La Grèce demande de l'aide pour absorber les fonds structurels
Lors d’un discours prononcé hier (22 novembre) à la commission du développement régional du Parlement, le ministre grec du développement, de la compétitivité et de la marine, Michalis Chrisochoidis, a souligné l’importance de l'accélération des procédures d’absorption des fonds structurels avec le soutien de l’UE.
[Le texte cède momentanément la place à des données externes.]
(** C9: soisconnected of a socket that is on the queue of connections in progress of [h] takes it off
    that queue and makes it the first of the connections to be accepted, wakes the readers of
    [h] (who sleep, select or asked for a signal) and then those who wait in accept(), then those who wait for the connection and the readers and
    writers of the socket, and marks it connected and no longer connecting or disconnecting; of a socket
    that no one accepts it changes the flags and wakes those who wait for it; a socket with a head whose connection is no
    longer in progress is a panic. *)
Theorem soisconnected_sound st so s : socks st !! so = Some s ->
  (so_head s = 0 -> exists st', soisconnected nfsd alive so st = Ok st' /\ reflagged so connected st st' /\ sev st' = sev st ++ connected_events so s) /\
  (forall h sh l0 l1, listening st h l0 l1 -> so <> h -> so_head s = h -> socks st !! h = Some sh ->
    (so ∉ l0 -> soisconnected nfsd alive so st = Panic "soisconnected") /\
    (forall pre post, l0 = pre ++ so :: post -> exists st', soisconnected nfsd alive so st = Ok st' /\
      listening st' h (pre ++ post) (so :: l1) /\
      (forall a, so_state <$> socks st' !! a = (fun s => if decide (a = so) then connected (so_state s) else so_state s) <$> socks st !! a) /\
      (forall a, a ∉ h :: so :: pre -> place <$> socks st' !! a = place <$> socks st !! a) /\
      sev st' = sev st ++ woken h true sh ++ EvTimeo h :: connected_events so s /\ so_rcv <$> socks st' !! h = Some (sbwakeup nfsd (so_rcv sh)).1)).
Proof.
  intros Es. assert (is_Some (socks st !! so)) as Hs by (by eexists). split.
  - intros Hh. unfold soisconnected. rewrite (get_so_Ok _ _ _ Es). kstep. rewrite Hh. cbn [negb Z.eqb]. kstep.
    reflag so connected [(so, true); (so, false)]. eexists. split; [exact Hr|]. split; [done|]. by apply (connected_exact so s st _ Es).
  - intros h sh l0 l1 Hl Hne Hh Esh. assert (so_head <$> socks st !! so = Some h) as Hh' by (rewrite Es; cbn; by rewrite Hh).
    split; [|intros pre post ->; destruct (soisconnected_moves st so h l1 pre post Hl Hne Hh') as (st' & E & L & S & Pl & Ev); exists st'; split; [done|]; split; [done|]; split; [done|]; split; [done|by apply Ev]].
    destruct (soqremque_spec st h l0 l1 so false Hl Hne Hh') as [Q1 _]. intros Hn. specialize (Q1 Hn). unfold soisconnected. rewrite (get_so_Ok _ _ _ Es). kstep.
    rewrite Hh, (proj2 (Z.eqb_neq h 0) (ls_null _ _ _ _ Hl)). cbn [negb]. by rewrite Q1.
Qed.

(** ** Sequences of state changes *)

(** One call of a routine above on some socket, a new socket (of socreate, or with the flags of the one it was
    spawned from), or a change of the other flags of a socket. *)
Definition phase_bits : Z := 62.
Inductive so_step (st st' : sockst M H P) : Prop :=
| StConnecting so : soisconnecting so st = Ok st' -> so_step st st'
| StConnected so : soisconnected nfsd alive so st = Ok st' -> so_step st st'
| StDisconnecting so : soisdisconnecting nfsd alive so st = Ok st' -> so_step st st'
| StDisconnected so : soisdisconnected nfsd alive so st = Ok st' -> so_step st st'
| StCantSend so : socantsendmore nfsd alive so st = Ok st' -> so_step st st'
| StCantRcv so : socantrcvmore nfsd alive so st = Ok st' -> so_step st st'
| StCreate so s : socks st !! so = None -> so_state s = 0 \/ so_state s = SS_PRIV -> st' = put_so so s st -> so_step st st'
| StSpawn so s h sh : socks st !! so = None -> socks st !! h = Some sh -> so_state s = with_bits (so_state sh) SS_NOFDREF ->
    st' = put_so so s st -> so_step st st'
| StOther so s v : socks st !! so = Some s -> Z.land v phase_bits = Z.land (so_state s) phase_bits -> st' = put_so so (set_state v s) st -> so_step st st'.

(** A word of flags that makes sense: one phase of a connection at most, and a socket that is being
    disconnected neither sends nor receives. *)
Definition flags_ok (x : Z) : Prop :=
  ~ (has x SS_ISCONNECTED = true /\ has x SS_ISCONNECTING = true) /\
  ~ (has x SS_ISCONNECTING = true /\ has x SS_ISDISCONNECTING = true) /\
  (has x SS_ISDISCONNECTING = true -> has x SS_CANTSENDMORE = true /\ has x SS_CANTRCVMORE = true).
Definition all_flags_ok st : Prop := forall a s, socks st !! a = Some s -> flags_ok (so_state s).

Ltac fl := unfold flags_ok, connecting, connected, disconnecting, disconnected, SS_NOFDREF, SS_ISCONNECTED, SS_ISCONNECTING,
  SS_ISDISCONNECTING, SS_CANTSENDMORE, SS_CANTRCVMORE, SS_PRIV in *; cbn [Z.lor Pos.lor] in *; flags.

Lemma flags_connecting x : flags_ok (connecting x).
Proof. fl. naive_solver. Qed.
Lemma flags_connected x : flags_ok (connected x).
Proof. fl. naive_solver. Qed.
Lemma flags_disconnecting x : flags_ok (disconnecting x).
Proof. fl. naive_solver. Qed.
Lemma flags_disconnected x : flags_ok (disconnected x).
Proof. fl. naive_solver. Qed.
Lemma flags_cantmore x (rcv : bool) : flags_ok x -> flags_ok (with_bits x (if rcv then SS_CANTRCVMORE else SS_CANTSENDMORE)).
Proof. destruct rcv; fl; naive_solver. Qed.
Lemma flags_spawn x : flags_ok x -> flags_ok (with_bits x SS_NOFDREF).
Proof. by fl. Qed.
Lemma flags_other x v : Z.land v phase_bits = Z.land x phase_bits -> flags_ok x -> flags_ok v.
Proof.
  intros E. assert (forall k, 0 <= k -> Z.testbit phase_bits k = true -> Z.testbit v k = Z.testbit x k) as Hk.
  { intros k _ Hb. apply (f_equal (fun z => Z.testbit z k)) in E. by rewrite !Z.land_spec, Hb, !andb_true_r in E. }
  pose proof (Hk 1 ltac:(done) eq_refl) as H1. pose proof (Hk 2 ltac:(done) eq_refl) as H2. pose proof (Hk 3 ltac:(done) eq_refl) as H3.
  pose proof (Hk 4 ltac:(done) eq_refl) as H4. pose proof (Hk 5 ltac:(done) eq_refl) as H5. clear Hk E. fl. by rewrite H1, H2, H3, H4, H5.
Qed.
Lemma flags_new : flags_ok 0 /\ flags_ok SS_PRIV.
Proof. split; vm_compute; naive_solver. Qed.

(** The steps that succeed, seen on the flags of every socket. *)
Lemma upd_so_inv so f st st' : upd_so so f st = Ok st' -> is_Some (socks st !! so) /\ st' = alt so f st.
Proof.
  intros E. assert (is_Some (socks st !! so)) as Hs.
  { unfold upd_so, get_so in E. destruct (socks st !! so); [by eexists|done]. }
  split; [done|]. rewrite upd_so_Ok in E by done. by injection E.
Qed.
Lemma sowakeup_inv so rcv st st' : sowakeup nfsd alive so rcv st = Ok st' -> calm st st'.
Proof.
  intros E. assert (is_Some (socks st !! so)) as Hs.
  { unfold sowakeup, get_so in E. destruct (socks st !! so); [by eexists|done]. }
  destruct (sowakeup_calm so rcv st Hs) as (st1 & E1 & Hc). rewrite E in E1. by injection E1 as ->.
Qed.

Lemma so_state_alt so f st a : (forall s, so_state (f s) = so_state s) -> so_state <$> socks (alt so f st) !! a = so_state <$> socks st !! a.
Proof. intros Hf. apply alt_proj. by left. Qed.

Lemma soqinsque_state head so q st st' a : soqinsque head so q st = Ok st' -> so_state <$> socks st' !! a = so_state <$> socks st !! a.
Proof.
  unfold soqinsque. intros E. repeat match type of E with
  | mbind _ ?r = Ok _ => let r' := fresh "r" in destruct r as [r'| |] eqn:?; cbn [mbind res_bind] in E; [|discriminate E..]
  end.
  repeat match goal with H : upd_so _ _ _ = Ok _ |- _ => apply upd_so_inv in H as [_ ->] end.
  by rewrite !so_state_alt by (intros s; by destruct q).
Qed.
Lemma soqremque_state so q st b st' a : soqremque so q st = Ok (b, st') -> so_state <$> socks st' !! a = so_state <$> socks st !! a.
Proof.
  unfold soqremque. intros E. destruct (get_so so st) as [s| |]; cbn [mbind res_bind] in E; try discriminate E.
  destruct (soqremque_prev _ _ _ _ _ _) as [[p|]| |]; cbn [mbind res_bind] in E; try discriminate E; [|by injection E as _ <-].
  repeat match type of E with
  | mbind _ ?r = Ok _ => let r' := fresh "r" in destruct r as [r'| |] eqn:?; cbn [mbind res_bind] in E; [|discriminate E..]
  end.
  injection E as _ <-. repeat match goal with H : upd_so _ _ _ = Ok _ |- _ => apply upd_so_inv in H as [_ ->] end.
  by rewrite !so_state_alt by (intros s'; by destruct q).
Qed.

Lemma soisconnected_state so st st' a : soisconnected nfsd alive so st = Ok st' ->
  so_state <$> socks st' !! a = (fun s => if decide (a = so) then connected (so_state s) else so_state s) <$> socks st !! a.
Proof.
  intros E. assert (exists s st1, socks st !! so = Some s /\ is_Some (socks st1 !! so) /\
    (forall b, so_state <$> socks st1 !! b = so_state <$> socks st !! b) /\
    (st1 ← upd_so so (fun s => set_state (connected (so_state s)) s) st1; st1 ← sorwakeup nfsd alive so (wakeup_timeo so st1); sowwakeup nfsd alive so st1) = Ok st')
    as (s & st1 & Es & Hs1 & Hst & E').
  { unfold soisconnected in E. destruct (socks st !! so) as [s|] eqn:Es; [|by unfold get_so in E; rewrite Es in E].
    rewrite (get_so_Ok _ _ _ Es) in E. cbn [mbind res_bind] in E. exists s. destruct (so_head s =? 0); cbn [negb mbind res_bind mret res_ret] in E.
    { by exists st. }
    destruct (soqremque so false st) as [[ok st1]| |] eqn:E1; cbn [mbind res_bind] in E; try discriminate E. destruct ok; cbn [negb] in E; [|done].
    destruct (soqinsque _ _ _ _) as [st2| |] eqn:E2; cbn [mbind res_bind] in E; try discriminate E.
    destruct (sorwakeup _ _ _ _) as [st3| |] eqn:E3; cbn [mbind res_bind mret res_ret] in E; try discriminate E.
    apply sowakeup_inv in E3. pose proof (calm_trans _ _ _ E3 (timeo_calm (so_head s) st3)) as C4. exists (wakeup_timeo (so_head s) st3).
    assert (forall b, so_state <$> socks (wakeup_timeo (so_head s) st3) !! b = so_state <$> socks st !! b) as Hst.
    { intros b. rewrite (calm_proj so_state _ _ b ltac:(done) C4), (soqinsque_state _ _ _ _ _ b E2). exact (soqremque_state _ _ _ _ _ b E1). }
    split_and!; try done. pose proof (Hst so) as Hx. rewrite Es in Hx. destruct (socks (wakeup_timeo _ _) !! so); [by eexists|done]. }
  clear E. reflag so connected [(so, true); (so, false)]. unfold sorwakeup, sowwakeup in E'.
  rewrite E' in Hr. injection Hr as <-. match goal with H : reflagged _ _ _ _ |- _ => rename H into Hf end. rewrite (reflagged_state _ _ _ _ a Hf).
  specialize (Hst a). destruct (socks st1 !! a), (socks st !! a); cbn in Hst |- *; try done. injection Hst as ->. done.
Qed.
Lors d’un discours prononcé hier (22 novembre) à la commission du développement régional du Parlement, le ministre grec du développement, de la compétitivité et de la marine, Michalis Chrisochoidis, a souligné l’importance de l'accélération des procédures d’absorption des fonds structurels avec le soutien de l’UE.
Lors de la réunion de la commission du développement régional, Michalis Chrisochoidis a souligné que la Grèce serait incapable de résoudre ses problèmes de dette sans investir dans des projets visant à relancer la croissance.
« Notre objectif est de promouvoir des projets et des infrastructures utiles pour les citoyens qui lanceront le processus de développement, mais qui apporteront également un soulagement et des solutions au problème majeur du chômage, surtout chez les jeunes », a déclaré le ministre grec aux eurodéputés mardi (22 novembre).
14 milliards d'euros toujours bloqués
M. Chrisochoidis, qui a officiellement annoncé sa candidature à la présidence du PASOK, a souligné les quelques bonnes performances économiques de la Grèce, comme l'augmentation substantielle des exportations de produits manufacturés, qui ont augmenté de 50 % en octobre 2011 par rapport à octobre 2010.
S'il est élu, M. Chrisochoidis remplacera George Papandreou, qui a démissionné du poste de premier ministre ce mois-ci mais demeure à la tête du PASOK.
Il a brièvement évoqué l'augmentation du taux d'absorption des fonds régionaux de l'UE ainsi que les amendements des règles européennes qui ont permis à la Banque européenne d'investissement (BEI) de financer de petites entreprises. Une nouvelle loi sur l'investissement a déjà attiré des propositions de projets pour 1,5 milliard d'euros, a-t-il affirmé.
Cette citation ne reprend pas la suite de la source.